■ Task goal
When the line containing "assert (Ht : includes" is reached, include it and end there; set down verbatim every line before it, starting at the top of the records.

(Dataset entries)
= = = =

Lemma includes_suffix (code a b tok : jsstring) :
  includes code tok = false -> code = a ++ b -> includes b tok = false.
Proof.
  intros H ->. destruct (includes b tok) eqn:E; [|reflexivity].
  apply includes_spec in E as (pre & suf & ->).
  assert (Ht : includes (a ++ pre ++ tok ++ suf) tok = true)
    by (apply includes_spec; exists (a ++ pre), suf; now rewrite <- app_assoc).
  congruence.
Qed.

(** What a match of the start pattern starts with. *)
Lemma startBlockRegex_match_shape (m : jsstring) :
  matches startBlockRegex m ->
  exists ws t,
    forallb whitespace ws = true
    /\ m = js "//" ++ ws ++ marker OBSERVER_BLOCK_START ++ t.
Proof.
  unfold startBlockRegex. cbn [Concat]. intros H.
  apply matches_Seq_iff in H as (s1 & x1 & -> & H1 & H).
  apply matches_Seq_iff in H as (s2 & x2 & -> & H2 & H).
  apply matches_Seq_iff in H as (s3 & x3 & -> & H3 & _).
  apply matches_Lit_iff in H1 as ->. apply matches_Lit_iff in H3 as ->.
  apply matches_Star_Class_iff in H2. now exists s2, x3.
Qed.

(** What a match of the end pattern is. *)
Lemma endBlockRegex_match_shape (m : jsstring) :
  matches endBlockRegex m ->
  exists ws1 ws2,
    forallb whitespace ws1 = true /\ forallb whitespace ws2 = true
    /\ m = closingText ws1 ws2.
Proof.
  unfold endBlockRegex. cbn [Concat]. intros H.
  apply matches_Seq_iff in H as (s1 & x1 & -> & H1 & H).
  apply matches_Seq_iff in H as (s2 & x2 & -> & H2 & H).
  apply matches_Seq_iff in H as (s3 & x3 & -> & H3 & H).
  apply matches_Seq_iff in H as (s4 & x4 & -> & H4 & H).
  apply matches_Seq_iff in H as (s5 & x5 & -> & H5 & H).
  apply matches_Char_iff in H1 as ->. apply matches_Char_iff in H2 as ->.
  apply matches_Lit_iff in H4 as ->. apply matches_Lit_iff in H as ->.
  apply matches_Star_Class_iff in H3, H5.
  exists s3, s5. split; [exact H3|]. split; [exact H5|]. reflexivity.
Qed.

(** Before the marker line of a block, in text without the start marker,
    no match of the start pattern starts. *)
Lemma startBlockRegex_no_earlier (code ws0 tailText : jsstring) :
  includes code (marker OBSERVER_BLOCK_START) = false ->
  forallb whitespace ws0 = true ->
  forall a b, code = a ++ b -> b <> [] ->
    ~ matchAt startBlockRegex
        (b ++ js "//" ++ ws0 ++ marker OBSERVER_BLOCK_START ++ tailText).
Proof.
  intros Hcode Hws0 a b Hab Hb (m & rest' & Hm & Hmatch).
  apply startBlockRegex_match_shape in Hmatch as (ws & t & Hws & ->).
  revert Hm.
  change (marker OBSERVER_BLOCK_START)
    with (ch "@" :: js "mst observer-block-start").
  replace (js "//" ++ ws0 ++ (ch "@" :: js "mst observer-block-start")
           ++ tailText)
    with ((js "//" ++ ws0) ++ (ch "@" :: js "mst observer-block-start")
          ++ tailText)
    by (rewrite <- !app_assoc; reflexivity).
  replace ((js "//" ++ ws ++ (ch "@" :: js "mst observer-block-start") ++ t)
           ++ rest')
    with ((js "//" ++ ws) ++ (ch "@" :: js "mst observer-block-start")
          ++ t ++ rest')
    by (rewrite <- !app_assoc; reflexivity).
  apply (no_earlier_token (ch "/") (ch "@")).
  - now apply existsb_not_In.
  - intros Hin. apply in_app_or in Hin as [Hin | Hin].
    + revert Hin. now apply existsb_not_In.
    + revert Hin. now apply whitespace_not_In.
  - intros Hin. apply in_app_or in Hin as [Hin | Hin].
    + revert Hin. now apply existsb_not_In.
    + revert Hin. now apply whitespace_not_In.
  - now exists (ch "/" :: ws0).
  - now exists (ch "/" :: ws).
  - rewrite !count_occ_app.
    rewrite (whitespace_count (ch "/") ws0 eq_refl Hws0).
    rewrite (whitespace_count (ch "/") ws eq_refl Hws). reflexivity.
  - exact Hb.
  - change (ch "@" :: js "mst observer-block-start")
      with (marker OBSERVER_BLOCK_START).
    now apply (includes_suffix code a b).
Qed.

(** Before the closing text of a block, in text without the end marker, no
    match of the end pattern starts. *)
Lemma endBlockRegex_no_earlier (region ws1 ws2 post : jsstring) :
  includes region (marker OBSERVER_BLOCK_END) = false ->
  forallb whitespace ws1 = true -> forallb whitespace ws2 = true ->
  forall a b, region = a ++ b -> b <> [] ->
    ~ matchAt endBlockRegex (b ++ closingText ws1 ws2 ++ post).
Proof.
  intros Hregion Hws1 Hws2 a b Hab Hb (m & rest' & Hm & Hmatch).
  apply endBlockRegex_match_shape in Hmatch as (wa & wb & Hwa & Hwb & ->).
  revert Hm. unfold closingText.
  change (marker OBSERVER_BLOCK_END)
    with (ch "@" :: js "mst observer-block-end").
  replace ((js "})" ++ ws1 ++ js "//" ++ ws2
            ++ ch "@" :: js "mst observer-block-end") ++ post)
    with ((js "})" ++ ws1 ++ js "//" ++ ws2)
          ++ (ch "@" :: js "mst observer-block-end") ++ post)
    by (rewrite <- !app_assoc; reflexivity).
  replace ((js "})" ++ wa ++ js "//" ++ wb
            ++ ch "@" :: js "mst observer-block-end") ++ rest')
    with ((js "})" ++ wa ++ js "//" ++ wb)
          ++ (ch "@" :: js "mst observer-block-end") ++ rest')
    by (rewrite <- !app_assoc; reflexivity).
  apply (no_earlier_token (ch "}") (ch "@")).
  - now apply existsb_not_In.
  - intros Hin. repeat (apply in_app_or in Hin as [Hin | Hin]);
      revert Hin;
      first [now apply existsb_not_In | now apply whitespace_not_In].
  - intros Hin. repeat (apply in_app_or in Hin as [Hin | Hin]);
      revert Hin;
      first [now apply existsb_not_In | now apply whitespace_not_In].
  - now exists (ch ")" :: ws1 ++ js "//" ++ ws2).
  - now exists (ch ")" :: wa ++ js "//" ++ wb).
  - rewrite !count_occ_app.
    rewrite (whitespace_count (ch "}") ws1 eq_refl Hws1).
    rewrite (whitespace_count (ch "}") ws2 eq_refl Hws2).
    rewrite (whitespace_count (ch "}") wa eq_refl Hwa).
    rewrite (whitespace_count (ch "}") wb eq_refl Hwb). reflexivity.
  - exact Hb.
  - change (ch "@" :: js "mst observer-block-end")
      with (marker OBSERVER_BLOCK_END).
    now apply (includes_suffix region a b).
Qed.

= = = =

■ Response to the task
Lemma includes_suffix (code a b tok : jsstring) :
  includes code tok = false -> code = a ++ b -> includes b tok = false.
Proof.
  intros H ->. destruct (includes b tok) eqn:E; [|reflexivity].
  apply includes_spec in E as (pre & suf & ->).
  assert (Ht : includes (a ++ pre ++ tok ++ suf) tok = true)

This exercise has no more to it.